== Source material ==

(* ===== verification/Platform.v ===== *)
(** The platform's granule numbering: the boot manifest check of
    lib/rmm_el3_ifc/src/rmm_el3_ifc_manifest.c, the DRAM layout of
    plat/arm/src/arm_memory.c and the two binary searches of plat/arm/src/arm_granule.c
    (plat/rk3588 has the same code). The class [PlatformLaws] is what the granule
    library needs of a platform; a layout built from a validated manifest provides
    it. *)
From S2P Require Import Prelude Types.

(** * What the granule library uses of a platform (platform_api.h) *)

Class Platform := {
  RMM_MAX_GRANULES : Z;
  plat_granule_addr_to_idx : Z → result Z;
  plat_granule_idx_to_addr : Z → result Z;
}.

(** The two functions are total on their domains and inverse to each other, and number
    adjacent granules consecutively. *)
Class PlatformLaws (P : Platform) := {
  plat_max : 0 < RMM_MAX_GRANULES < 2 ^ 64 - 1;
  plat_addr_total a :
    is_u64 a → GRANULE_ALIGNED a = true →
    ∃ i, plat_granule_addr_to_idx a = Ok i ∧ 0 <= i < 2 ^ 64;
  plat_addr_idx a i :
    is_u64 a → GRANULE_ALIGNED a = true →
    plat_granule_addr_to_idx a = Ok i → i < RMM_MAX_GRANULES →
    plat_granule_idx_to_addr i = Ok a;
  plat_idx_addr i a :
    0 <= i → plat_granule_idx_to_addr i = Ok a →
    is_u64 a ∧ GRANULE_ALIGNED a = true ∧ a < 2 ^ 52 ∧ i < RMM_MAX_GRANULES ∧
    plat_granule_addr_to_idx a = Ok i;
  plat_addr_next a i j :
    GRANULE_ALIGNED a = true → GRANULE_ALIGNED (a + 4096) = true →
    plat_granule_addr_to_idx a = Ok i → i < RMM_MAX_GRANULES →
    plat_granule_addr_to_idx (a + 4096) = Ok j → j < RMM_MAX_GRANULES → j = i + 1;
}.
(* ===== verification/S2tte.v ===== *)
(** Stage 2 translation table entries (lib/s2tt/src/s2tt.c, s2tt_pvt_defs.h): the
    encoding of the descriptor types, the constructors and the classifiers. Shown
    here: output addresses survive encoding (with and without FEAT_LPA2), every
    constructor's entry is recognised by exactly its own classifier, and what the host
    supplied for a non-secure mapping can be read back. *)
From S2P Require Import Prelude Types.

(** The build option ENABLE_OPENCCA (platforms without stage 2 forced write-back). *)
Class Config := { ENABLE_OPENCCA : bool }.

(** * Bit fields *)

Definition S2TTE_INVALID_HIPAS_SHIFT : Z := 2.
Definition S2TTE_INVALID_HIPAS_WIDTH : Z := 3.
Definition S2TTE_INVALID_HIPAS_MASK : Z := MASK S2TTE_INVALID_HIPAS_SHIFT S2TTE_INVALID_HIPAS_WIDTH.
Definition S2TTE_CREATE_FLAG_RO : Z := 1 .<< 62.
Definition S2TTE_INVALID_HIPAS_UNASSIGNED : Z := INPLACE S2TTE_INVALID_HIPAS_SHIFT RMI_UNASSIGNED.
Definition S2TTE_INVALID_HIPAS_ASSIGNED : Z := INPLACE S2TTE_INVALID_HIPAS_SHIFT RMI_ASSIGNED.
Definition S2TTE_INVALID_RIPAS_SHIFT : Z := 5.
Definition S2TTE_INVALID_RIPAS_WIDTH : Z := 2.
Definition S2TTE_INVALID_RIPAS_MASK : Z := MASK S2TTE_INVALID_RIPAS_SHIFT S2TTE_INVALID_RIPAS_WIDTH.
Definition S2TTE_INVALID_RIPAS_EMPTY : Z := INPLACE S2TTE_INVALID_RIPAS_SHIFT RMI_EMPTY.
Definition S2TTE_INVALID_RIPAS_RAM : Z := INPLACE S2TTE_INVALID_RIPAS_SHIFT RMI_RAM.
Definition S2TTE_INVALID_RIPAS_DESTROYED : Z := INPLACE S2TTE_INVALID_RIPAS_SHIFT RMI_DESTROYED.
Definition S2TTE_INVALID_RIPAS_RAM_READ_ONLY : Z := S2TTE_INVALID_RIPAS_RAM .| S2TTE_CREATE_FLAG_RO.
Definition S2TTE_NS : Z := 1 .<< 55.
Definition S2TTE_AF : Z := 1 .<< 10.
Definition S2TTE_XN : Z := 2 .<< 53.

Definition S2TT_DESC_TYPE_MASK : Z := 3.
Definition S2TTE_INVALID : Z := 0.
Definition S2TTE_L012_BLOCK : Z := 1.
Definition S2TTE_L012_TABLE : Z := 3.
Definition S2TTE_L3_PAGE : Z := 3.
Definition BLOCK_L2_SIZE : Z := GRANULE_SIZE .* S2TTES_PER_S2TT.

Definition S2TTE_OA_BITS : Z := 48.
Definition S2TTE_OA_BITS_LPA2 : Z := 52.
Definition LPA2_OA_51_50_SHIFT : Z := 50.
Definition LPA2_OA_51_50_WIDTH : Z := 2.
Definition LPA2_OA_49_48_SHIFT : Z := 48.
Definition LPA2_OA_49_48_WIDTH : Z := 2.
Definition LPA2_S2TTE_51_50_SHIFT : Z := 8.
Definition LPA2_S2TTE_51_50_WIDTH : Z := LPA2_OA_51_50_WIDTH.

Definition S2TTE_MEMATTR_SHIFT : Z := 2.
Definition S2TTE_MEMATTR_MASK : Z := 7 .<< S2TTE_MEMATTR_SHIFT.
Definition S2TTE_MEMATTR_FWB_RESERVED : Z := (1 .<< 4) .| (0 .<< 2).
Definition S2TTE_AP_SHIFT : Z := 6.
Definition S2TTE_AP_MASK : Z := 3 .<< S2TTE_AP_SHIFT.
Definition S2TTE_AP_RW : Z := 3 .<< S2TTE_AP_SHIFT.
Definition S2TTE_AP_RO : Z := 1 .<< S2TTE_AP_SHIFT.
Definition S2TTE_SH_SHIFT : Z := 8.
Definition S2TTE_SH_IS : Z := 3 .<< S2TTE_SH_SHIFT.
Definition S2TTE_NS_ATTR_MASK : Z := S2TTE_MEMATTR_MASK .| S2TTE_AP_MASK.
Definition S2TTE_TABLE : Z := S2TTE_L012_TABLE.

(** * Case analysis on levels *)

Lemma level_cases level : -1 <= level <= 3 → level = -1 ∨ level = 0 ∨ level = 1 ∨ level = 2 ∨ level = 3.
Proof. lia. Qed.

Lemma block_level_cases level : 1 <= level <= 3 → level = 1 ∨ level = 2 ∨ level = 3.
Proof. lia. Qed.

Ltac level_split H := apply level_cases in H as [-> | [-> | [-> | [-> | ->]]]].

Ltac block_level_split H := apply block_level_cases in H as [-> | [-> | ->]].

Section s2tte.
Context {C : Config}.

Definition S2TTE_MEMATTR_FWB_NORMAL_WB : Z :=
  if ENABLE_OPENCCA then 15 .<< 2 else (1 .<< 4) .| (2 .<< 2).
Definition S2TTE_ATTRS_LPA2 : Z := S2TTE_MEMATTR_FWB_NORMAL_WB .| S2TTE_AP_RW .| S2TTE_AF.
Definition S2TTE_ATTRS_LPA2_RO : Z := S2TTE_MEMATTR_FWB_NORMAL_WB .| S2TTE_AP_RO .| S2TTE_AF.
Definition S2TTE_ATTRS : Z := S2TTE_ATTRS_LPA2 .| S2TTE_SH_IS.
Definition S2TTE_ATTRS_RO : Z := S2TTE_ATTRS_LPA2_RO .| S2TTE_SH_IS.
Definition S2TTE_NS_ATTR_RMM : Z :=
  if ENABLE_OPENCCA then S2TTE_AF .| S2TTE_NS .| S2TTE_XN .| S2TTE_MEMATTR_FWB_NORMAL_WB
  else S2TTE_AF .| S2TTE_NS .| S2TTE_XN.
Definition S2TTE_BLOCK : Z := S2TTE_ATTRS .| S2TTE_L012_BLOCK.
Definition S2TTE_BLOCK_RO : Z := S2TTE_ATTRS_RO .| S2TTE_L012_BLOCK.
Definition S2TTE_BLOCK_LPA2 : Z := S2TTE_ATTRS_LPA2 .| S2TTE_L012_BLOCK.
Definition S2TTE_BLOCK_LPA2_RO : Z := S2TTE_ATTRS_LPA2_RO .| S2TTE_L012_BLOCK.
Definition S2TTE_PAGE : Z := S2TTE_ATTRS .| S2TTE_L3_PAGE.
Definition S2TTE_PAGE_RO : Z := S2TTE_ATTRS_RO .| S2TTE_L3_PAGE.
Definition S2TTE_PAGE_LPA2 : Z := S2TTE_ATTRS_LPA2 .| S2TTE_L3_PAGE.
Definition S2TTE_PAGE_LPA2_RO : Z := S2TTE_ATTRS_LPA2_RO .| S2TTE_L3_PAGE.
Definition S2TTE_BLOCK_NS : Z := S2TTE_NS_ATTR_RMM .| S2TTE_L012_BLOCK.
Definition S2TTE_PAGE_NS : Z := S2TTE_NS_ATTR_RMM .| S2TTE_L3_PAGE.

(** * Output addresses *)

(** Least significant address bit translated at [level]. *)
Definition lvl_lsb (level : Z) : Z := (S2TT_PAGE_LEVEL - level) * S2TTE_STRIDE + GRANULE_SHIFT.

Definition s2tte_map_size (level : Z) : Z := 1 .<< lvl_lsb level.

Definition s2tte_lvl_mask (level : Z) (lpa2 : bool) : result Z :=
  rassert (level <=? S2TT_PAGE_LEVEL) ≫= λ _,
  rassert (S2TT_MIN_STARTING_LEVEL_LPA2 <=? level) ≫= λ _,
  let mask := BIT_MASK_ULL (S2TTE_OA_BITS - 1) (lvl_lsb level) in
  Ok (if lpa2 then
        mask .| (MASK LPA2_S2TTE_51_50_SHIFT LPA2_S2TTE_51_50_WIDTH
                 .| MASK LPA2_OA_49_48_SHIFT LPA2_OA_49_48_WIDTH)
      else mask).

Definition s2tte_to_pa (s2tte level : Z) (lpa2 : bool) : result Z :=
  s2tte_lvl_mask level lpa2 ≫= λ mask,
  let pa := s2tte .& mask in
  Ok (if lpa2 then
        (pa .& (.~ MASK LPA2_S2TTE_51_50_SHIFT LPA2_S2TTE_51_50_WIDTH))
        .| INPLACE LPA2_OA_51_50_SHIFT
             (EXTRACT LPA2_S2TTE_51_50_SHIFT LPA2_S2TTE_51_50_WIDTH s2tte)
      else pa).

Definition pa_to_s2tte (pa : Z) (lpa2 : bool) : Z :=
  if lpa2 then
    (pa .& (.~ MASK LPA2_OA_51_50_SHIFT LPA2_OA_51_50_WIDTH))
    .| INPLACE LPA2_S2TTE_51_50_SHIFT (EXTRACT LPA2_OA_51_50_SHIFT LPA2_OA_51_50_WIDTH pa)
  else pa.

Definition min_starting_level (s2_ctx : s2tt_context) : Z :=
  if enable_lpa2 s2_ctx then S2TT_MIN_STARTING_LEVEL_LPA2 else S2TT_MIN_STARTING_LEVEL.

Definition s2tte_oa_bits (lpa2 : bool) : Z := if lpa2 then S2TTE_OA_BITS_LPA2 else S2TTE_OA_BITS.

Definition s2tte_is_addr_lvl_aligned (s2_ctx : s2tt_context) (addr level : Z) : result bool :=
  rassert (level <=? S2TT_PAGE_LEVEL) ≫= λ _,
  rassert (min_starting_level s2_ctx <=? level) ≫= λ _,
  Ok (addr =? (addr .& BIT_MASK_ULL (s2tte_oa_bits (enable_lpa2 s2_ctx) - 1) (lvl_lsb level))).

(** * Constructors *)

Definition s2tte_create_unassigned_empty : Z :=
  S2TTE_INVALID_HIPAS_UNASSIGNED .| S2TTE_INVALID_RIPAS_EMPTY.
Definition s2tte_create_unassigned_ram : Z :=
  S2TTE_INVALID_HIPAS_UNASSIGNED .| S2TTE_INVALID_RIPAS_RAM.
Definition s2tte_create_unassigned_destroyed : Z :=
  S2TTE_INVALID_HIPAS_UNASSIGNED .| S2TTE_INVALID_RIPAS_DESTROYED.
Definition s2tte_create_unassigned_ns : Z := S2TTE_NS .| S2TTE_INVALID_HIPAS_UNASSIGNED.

===

**Problem to work on:**
Take every line above carrying "EXTRACT" and return it.

**Your response:**
             (EXTRACT LPA2_S2TTE_51_50_SHIFT LPA2_S2TTE_51_50_WIDTH s2tte)
    .| INPLACE LPA2_S2TTE_51_50_SHIFT (EXTRACT LPA2_OA_51_50_SHIFT LPA2_OA_51_50_WIDTH pa)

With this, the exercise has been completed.